Where’s the anti-war mojo on the Left?

With all the hype around the Ron Paul candidacy (admittedly still a long shot), I’ve wondered why there hasn’t been a comparable anti-war insurgency on the Left. Why, for instance, hasn’t Dennis Kucinich‘s campaign taken off? Is it that Democratic voters aren’t motivated primarily by the war, or is it that they regard the top tier candidates as “anti-war enough”?

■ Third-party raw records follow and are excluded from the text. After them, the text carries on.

Lemma random_index_loop_same shape : forall acc w w',
  same_state w w' ->
  (for_loop shape
     (fun d rand_index =>
        let* i := randint 0 (d - 1) in ret (rand_index ++ [i])) acc w).1 =
  (for_loop shape
     (fun d rand_index =>
        let* i := randint 0 (d - 1) in ret (rand_index ++ [i])) acc w').1 /\
  same_state
    (for_loop shape
       (fun d rand_index =>
          let* i := randint 0 (d - 1) in ret (rand_index ++ [i])) acc w).2
    (for_loop shape
       (fun d rand_index =>
          let* i := randint 0 (d - 1) in ret (rand_index ++ [i])) acc w').2.
Proof.
  induction shape as [|d shape IH]; intros acc w w' Hs.
  - by split.
  - destruct Hs as (He & Hc & Hf & Hst).
    simpl for_loop. destruct (Z.le_gt_cases d 0) as [Hle|Hgt].
    + destruct (randint_empty 0 (d - 1) w ltac:(lia)) as [msg Hr].
      destruct (randint_empty 0 (d - 1) w' ltac:(lia)) as [msg' Hr'].
      assert (msg' = msg) as ->.
      { unfold randint in Hr, Hr'.
        destruct (d - 1 - 0 + 1 <=? 0); congruence. }
      erewrite !bind_raise;
        [| erewrite bind_raise; [reflexivity | exact Hr']
         | erewrite bind_raise; [reflexivity | exact Hr]].
      by repeat split.
    + erewrite (bind_ok _ _ w);
        [| erewrite bind_ok; [reflexivity |]; apply randint_ok; lia].
      erewrite (bind_ok _ _ w');
        [| erewrite bind_ok; [reflexivity |]; apply randint_ok; lia].
      rewrite He, Hc. apply IH. unfold advance.
      repeat split; simpl; congruence.
Qed.

Lemma evaluate_values_swap a b idx v1 v2 thresh w w' :
  same_state w w' ->
  (evaluate_values a idx v1 v2 thresh w).1 =
  (evaluate_values b idx v2 v1 thresh w').1 /\
  same_state (evaluate_values a idx v1 v2 thresh w).2
    (evaluate_values b idx v2 v1 thresh w').2.
Proof.
  intros (He & Hc & Hf & Hst). unfold evaluate_values.
  rewrite (orb_comm (F64.isnan v2)), (F64_abs_sub_sym v1 v2).
  destruct (F64.isnan v1 || F64.isnan v2); [by repeat split |].
  destruct (F64.gt _ thresh); [| by repeat split].
  unfold bind, print, print_normal, print_normal_end, emit, Fore, ret.
  simpl. rewrite Hf. destruct (w_Fore w !! "RED"); by repeat split.
Qed.

Lemma match_random_value_swap a b thresh w w' :
  da_shape b = da_shape a -> same_state w w' ->
  (_match_random_value a b thresh w).1 = (_match_random_value b a thresh w').1 /\
  same_state (_match_random_value a b thresh w).2
    (_match_random_value b a thresh w').2.
Proof.
  intros Hshape Hs. rewrite !match_random_value_unfold, Hshape.
  destruct (random_index_loop_same (da_shape a) [] w w' Hs) as [Hr Hs1].
  fold (random_index (da_shape a)) in Hr, Hs1.
  destruct (random_index (da_shape a) w) as [[idx|e] w1] eqn:H1;
    destruct (random_index (da_shape a) w') as [[idx'|e'] w1'] eqn:H1';
    simpl in Hr; try discriminate.
  - injection Hr as <-.
    rewrite (bind_ok _ _ _ _ _ H1), (bind_ok _ _ _ _ _ H1').
    apply random_index_inv in H1 as [_ H1].
    destruct (H1 _ eq_refl) as [Hin _].
    assert (Hinb : in_bounds idx (da_shape b)) by by rewrite Hshape.
    assert (Hgo : forall (x y : DataArray) W,
               in_bounds idx (da_shape x) -> in_bounds idx (da_shape y) ->
               (let* v1 := values_getitem VarA x idx in
                let* v2 := values_getitem VarB y idx in
                evaluate_values x idx v1 v2 thresh) W =
               evaluate_values x idx (da_values x idx) (da_values y idx) thresh
                 (logged W [LoadValues VarA (size_of (da_shape x));
                            ReadElems VarA idx 1;
                            LoadValues VarB (size_of (da_shape y));
                            ReadElems VarB idx 1])).
    { intros x y W Hx Hy.
      rewrite (bind_ok _ _ _ _ _ (values_getitem_in_bounds VarA x idx _ Hx)).
      rewrite (bind_ok _ _ _ _ _ (values_getitem_in_bounds VarB y idx _ Hy)).
      by rewrite logged_logged. }
    rewrite !Hgo by done.
    apply evaluate_values_swap. simpl in Hs1.
    destruct Hs1 as (? & ? & ? & ?). by repeat split.
  - injection Hr as <-.
    rewrite (bind_raise _ _ _ _ _ H1), (bind_raise _ _ _ _ _ H1'). by split.
Qed.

None of the “big three” are calling for anything like immediate withdrawal from Iraq, nor have they repudiated the Bush Doctrine in principle, however much they may have criticized the conduct of the Bush administration. Clinton and Edwards have both made hawkish statements about Iran, and Obama got flak for suggesting we might need to invade Pakistan. All in all, I don’t think you can say that the Dems are set to field anything like a “peace candidate” in the fall. So why has the base been so quiet about this? It’s doubly odd considering that you had a significant anti-war challenge in 2004 (namely, Howard Dean) at a time when the war was considerably more popular than it is now.

Catch-all blog update post

Sorry about the dearth of posting: a confluence of extreme busyness, travel, and computer issues has put a cramp in my blogging style. Although one perk is that I’ve been forced to detach from the various teapot-sized tempests roilling the blogosphere, which is always a benefit of time away from the computer.

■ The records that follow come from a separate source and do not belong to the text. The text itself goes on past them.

(* ===== verification/_CoqProject ===== *)
-Q . S2P
Prelude.v
Geometry.v
Flash.v
Mapping.v
Ftl.v
Invariants.v
Behaviour.v
Reachable.v
Spec.v
Refinement.v
Main.v
(* ===== verification/Mapping.v ===== *)
(** The logical-to-physical table [std::map<int, int> l2p_table] of
    src/ftl.cpp (line 29) and the three [std::map] operations the code
    applies to it: [count] (lines 38 and 77), the subscript read
    [l2p_table[lba]] (lines 40 and 79), which inserts a zero when the key
    is missing, and the subscript assignment (line 57).  The address map
    of the design is this table; its injectivity is stated here. *)

From stdpp Require Import base list gmap.
From Stdlib Require Import ZArith Lia.
From S2P Require Import Prelude.

Module StdMap.
Open Scope Z_scope.

(** [m.count(k)] as a boolean ([std::map] keys are unique: 0 or 1). *)
Definition count (k : Z) (m : gmap Z Z) : bool :=
  match m !! k with Some _ => true | None => false end.

(** [m[k]] as an rvalue: the stored value, or a value-initialised [0]
    that [operator[]] inserts first when [k] is absent. *)
Definition subscript (k : Z) (m : gmap Z Z) : Z * gmap Z Z :=
  match m !! k with
  | Some v => (v, m)
  | None => (0, <[k := 0]> m)
  end.

(** [m[k] = v]. *)
Definition assign (k v : Z) (m : gmap Z Z) : gmap Z Z := <[k := v]> m.

(** No two keys of the table hold the same value. *)
Definition injective (m : gmap Z Z) : Prop :=
  forall k1 k2 v, m !! k1 = Some v -> m !! k2 = Some v -> k1 = k2.

(** [v] is the value of some key. *)
Definition maps_to (m : gmap Z Z) (v : Z) : Prop := exists k, m !! k = Some v.

(** Guarded by [count], the subscript read leaves the table unchanged. *)
Lemma subscript_present k m v : m !! k = Some v -> subscript k m = (v, m).
Proof. intros H. unfold subscript. by rewrite H. Qed.

(** Assigning a value no key holds keeps the table injective, whether the
    key was bound before (overwrite) or not. *)
Lemma injective_assign k v m :
  injective m -> ~ maps_to m v -> injective (assign k v m).
Proof.
  unfold injective, assign, maps_to. intros Hinj Hfresh k1 k2 w H1 H2.
  rewrite lookup_insert in H1, H2.
  repeat case_decide; simplify_eq; eauto; naive_solver.
Qed.

End StdMap.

We’re in Indiana visiting the in-laws for Christmas and enjoying some much needed R&R. In my free time I’ve been reading C. S. Lewis’ The Discarded Image: An Introduction to Medieval and Renaissance Literature. This is a marvelous little book in which Lewis delineates the worldview that underlies the literature of the Middle Ages and Renaissance. Sometimes I think Lewis has (unjustly) gotten a reputation as something of a shallow thinker due to the popular nature of his apologetic works, but in this book his incredible erudition is on full display, though tempered with his lucid and homey prose.

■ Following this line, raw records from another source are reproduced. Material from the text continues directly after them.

(* ===== verification/Refinement.v ===== *)
(** The simulator implements the device contract of [Spec]: an instance of
    [BlockDevice] with its laws discharged by the theorems of [Behaviour],
    an abstraction function onto the abstract [Store] and the refinement
    theorems (one call, then any sequence of calls with what the reads
    print). *)

From stdpp Require Import base list gmap strings.
From Stdlib Require Import ZArith Lia.
From S2P Require Import Prelude Geometry Flash Mapping Ftl Invariants Behaviour Reachable Spec.

Module Refinement.
Import Geometry Flash Ftl Invariants Behaviour Reachable Spec.
Open Scope Z_scope.

(** Writes the simulator can still accept: its free pages. *)
Definition room_of (s : FTL_Simulator) : nat := count_pages is_free (flash_memory s).

Lemma has_free_page_room s : wf s -> has_free_page s = true <-> room_of s <> 0%nat.
Proof. intros Hwf. apply find_free_page_count, wf_shape, Hwf. Qed.

Lemma write_data_room lba d s :
  wf s -> room_of (write_data lba d s).1 = pred (room_of s).
Proof.
  intros Hwf. pose proof (write_data_free_pages lba d s Hwf) as H.
  pose proof (has_free_page_room s Hwf) as Hr. unfold room_of in *.
  destruct (has_free_page s); [lia|].
  destruct (decide (count_pages is_free (flash_memory s) = 0%nat)) as [Hz|Hz];
    [lia|by apply Hr in Hz].
Qed.

(** A write on a full device changes no read. *)
Lemma write_data_read_full lba lba' d s :
  wf s -> room_of s = 0%nat -> read_result lba' (write_data lba d s).1 = read_result lba' s.
Proof.
  intros Hwf Hroom. apply write_data_full_read; [done|].
  destruct (has_free_page s) eqn:E; [|done]. by apply has_free_page_room in E.
Qed.

#[export] Instance Ftl_device : BlockDevice FTL_Simulator := {
  dev_write lba d s := (write_data lba d s).1;
  dev_read := read_result;
  dev_room := room_of;
  dev_ok := wf
}.

#[export] Instance Ftl_laws : BlockDeviceLaws FTL_Simulator.
Proof.
  split; simpl.
  - apply write_data_wf.
  - intros l d s Hwf Hroom. apply write_read_same; [done|]. by apply has_free_page_room.
  - intros l l' d s Hwf Hne. by apply write_read_other.
  - apply write_data_room.
  - intros l d s Hwf Hroom. by apply write_data_read_full.
Qed.

(** ** Abstraction function and refinement *)

Definition abs (s : FTL_Simulator) : Store :=
  {| contents := (fun a => data (page_of (flash_memory s) a)) <$> l2p_table s;
     room := room_of s |}.

Lemma abs_lookup lba s : contents (abs s) !! lba = read_result lba s.
Proof. simpl. by rewrite lookup_fmap, read_result_spec. Qed.

(** The abstract operations, and what a read prints about the store. *)
Definition spec_exec (op : Op) (st : Store) : Store * list Event :=
  match op with
  | OpWrite lba d => (store_write lba d st, [])
  | OpRead lba =>
      (st, [match contents st !! lba with
            | Some v => EvRead lba v
            | None => EvNotFound lba
            end])
  end.

Fixpoint spec_run (ops : list Op) (st : Store) : Store * list Event :=
  match ops with
  | [] => (st, [])
  | op :: ops' =>
      let '(st1, o1) := spec_exec op st in
      let '(st2, o2) := spec_run ops' st1 in
      (st2, o1 ++ o2)
  end.

Definition is_read_event (e : Event) : bool :=
  match e with EvRead _ _ | EvNotFound _ => true | _ => false end.

(** one call of [write_data] refines the abstract write: the store
    gets the new value when a page is free, and is unchanged (no value lost,
    none added) on a full device. *)
Theorem write_data_refines lba d s :
  wf s -> abs (write_data lba d s).1 = store_write lba d (abs s).
Proof.
  intros Hwf. pose proof (write_data_room lba d s Hwf) as Hroom.
  unfold store_write. destruct (room (abs s)) as [|n] eqn:Hr; simpl in Hr.
  - apply store_eq; [|simpl; rewrite Hroom, Hr; done].
    intros k. rewrite !abs_lookup. by apply write_data_read_full.
  - apply store_eq; [|simpl; rewrite Hroom, Hr; done].
    intros k. rewrite abs_lookup. cbn [contents].
    destruct (decide (k = lba)) as [->|Hne].
    + rewrite lookup_insert_eq. apply write_read_same; [done|].
      apply has_free_page_room; [done|]. lia.
    + rewrite lookup_insert_ne, abs_lookup by done. by apply write_read_other.
Qed.

Lemma read_data_output lba s :
  (read_data lba s).2 =
    [match read_result lba s with Some v => EvRead lba v | None => EvNotFound lba end].
Proof.
  rewrite read_result_spec. unfold read_data, StdMap.count.
  destruct (l2p_table s !! lba) as [a|] eqn:Ha; [|done].
  by rewrite (StdMap.subscript_present _ _ a Ha).
Qed.

Lemma write_data_no_read_events lba d s :
  wf s -> List.filter is_read_event (write_data lba d s).2 = [].
Proof.
  intros Hwf. destruct (find_free_page (flash_memory s)) as [[b p]|] eqn:Hf.
  - rewrite (write_data_found lba d s b p Hwf Hf). unfold invalidation_events.
    by destruct (l2p_table s !! lba).
  - rewrite (write_data_not_found lba d s Hwf Hf). unfold invalidation_events.
    by destruct (l2p_table s !! lba).
Qed.

Lemma exec_refines op s :
  wf s ->
  abs (exec op s).1 = (spec_exec op (abs s)).1 /\
  List.filter is_read_event (exec op s).2 = (spec_exec op (abs s)).2.
Proof.
  intros Hwf. destruct op as [lba d|lba]; cbn [exec spec_exec fst snd].
  - split; [by apply write_data_refines|by apply write_data_no_read_events].
  - rewrite read_data_state, read_data_output, abs_lookup. split; [done|].
    by destruct (read_result lba s).
Qed.

(** C1: any sequence of calls refines the abstract store: the final state
    abstracts to the store the abstract operations compute, and the reads
    print exactly what the abstract store holds at their point. *)
Theorem run_refines ops s :
  wf s ->
  abs (run ops s).1 = (spec_run ops (abs s)).1 /\
  List.filter is_read_event (run ops s).2 = (spec_run ops (abs s)).2.
Proof.
  revert s; induction ops as [|op ops IH]; intros s Hwf; simpl; [done|].
  pose proof (exec_refines op s Hwf) as [Habs Hout].
  pose proof (step_wf s _ Hwf (step_exec op s)) as Hwf1.
  destruct (exec op s) as [s1 out1]. destruct (spec_exec op (abs s)) as [st1 o1].
  simpl in *. subst st1.
  destruct (IH s1 Hwf1) as [Habs2 Hout2].
  destruct (run ops s1) as [s2 out2]. destruct (spec_run ops (abs s1)) as [st2 o2].
  simpl in *. split; [done|]. by rewrite List.filter_app, Hout, Hout2.
Qed.

(** C16: the client theorem of the contract, for the simulator: after a
    sequence of writes that fits in the free pages, every LBA reads its
    most recent value. *)
Theorem read_after_writes l ws s :
  wf s -> (length ws <= room_of s)%nat ->
  read_result l (write_all ws s) =
    match last_write l ws with Some d => Some d | None => read_result l s end.
Proof. intros Hwf Hlen. exact (dev_read_write_all (S := FTL_Simulator) l ws s Hwf Hlen). Qed.

Lemma run_refines_witness :
  wf init /\
  abs (run main_ops init).1 = (spec_run main_ops (abs init)).1 /\
  List.filter is_read_event (run main_ops init).2 = (spec_run main_ops (abs init)).2.
Proof. exact (conj wf_init (run_refines main_ops init wf_init)). Defined.

Definition sample_writes : list (Z * Z) := [(10, 500); (20, 700); (10, 501)].

Lemma read_after_writes_witness :
  wf init /\ (length sample_writes <= room_of init)%nat /\
  read_result 10 (write_all sample_writes init) =
    match last_write 10 sample_writes with
    | Some d => Some d
    | None => read_result 10 init
    end.
Proof.
  assert (Hlen : (length sample_writes <= room_of init)%nat) by (vm_compute; lia).
  exact (conj wf_init (conj Hlen (read_after_writes 10 _ init wf_init Hlen))).
Defined.

End Refinement.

I’ve also been catching up on my magazine reading – that is, actual printed matter. I recommend this interesting article from Mother Jones on Ron Paul’s online following, as well as the current issue’s cover story (which doesn’t seem to be online yet), detailing the environmental consequences of China’s amazing economic growth. Also, Jason Byassee has a provocative article on pornography and “Christian eroticism” in this month’s First Things that is well worth checking out.

Other highlights of the trip so far: hanging out with my brother-in-law and his wife, a trip to Half Price Books (yea!), and taking in a civic theatre production of Joseph and the Amazing Technocolor Dreamcoat.

Here’s a few of the notable links I’ve come across in the last couple of days: Wayne Pacelle on Animals and Christmas, two posts on Scripture from Elizaphanian, Marvin writes about stopping global warming, Christopher on recapturing the joy of the Christmas message and Christian living and in defense of the Virgin Birth.

I’m looking forward to the Christ Mass tonight at a local Anglo-Catholic Episcopal parish – the same one we attended last year. For a variety of reasons I’ve had a hard time getting into the spirit this Christmas, but I think this will be just what the doctor ordered.

I hope everyone reading has a verry Merry Christmas!

Ron Paul rising

Ron Paul breaks another one-day fundraising record. Andrew Sullivan endorses Paul for the GOP nomination here.

Also, I meant to link earlier to Chris Hayes’ interesting piece on the culture clash between “populist” and “cosmopolitan” libertarians.

Elizabeth Kucinich talks Ron Paul

As a follow up to the other day’s post, Elizabeth Kucinich praises Ron Paul (via YF). And is Mrs. K a total babe, or what? Wow!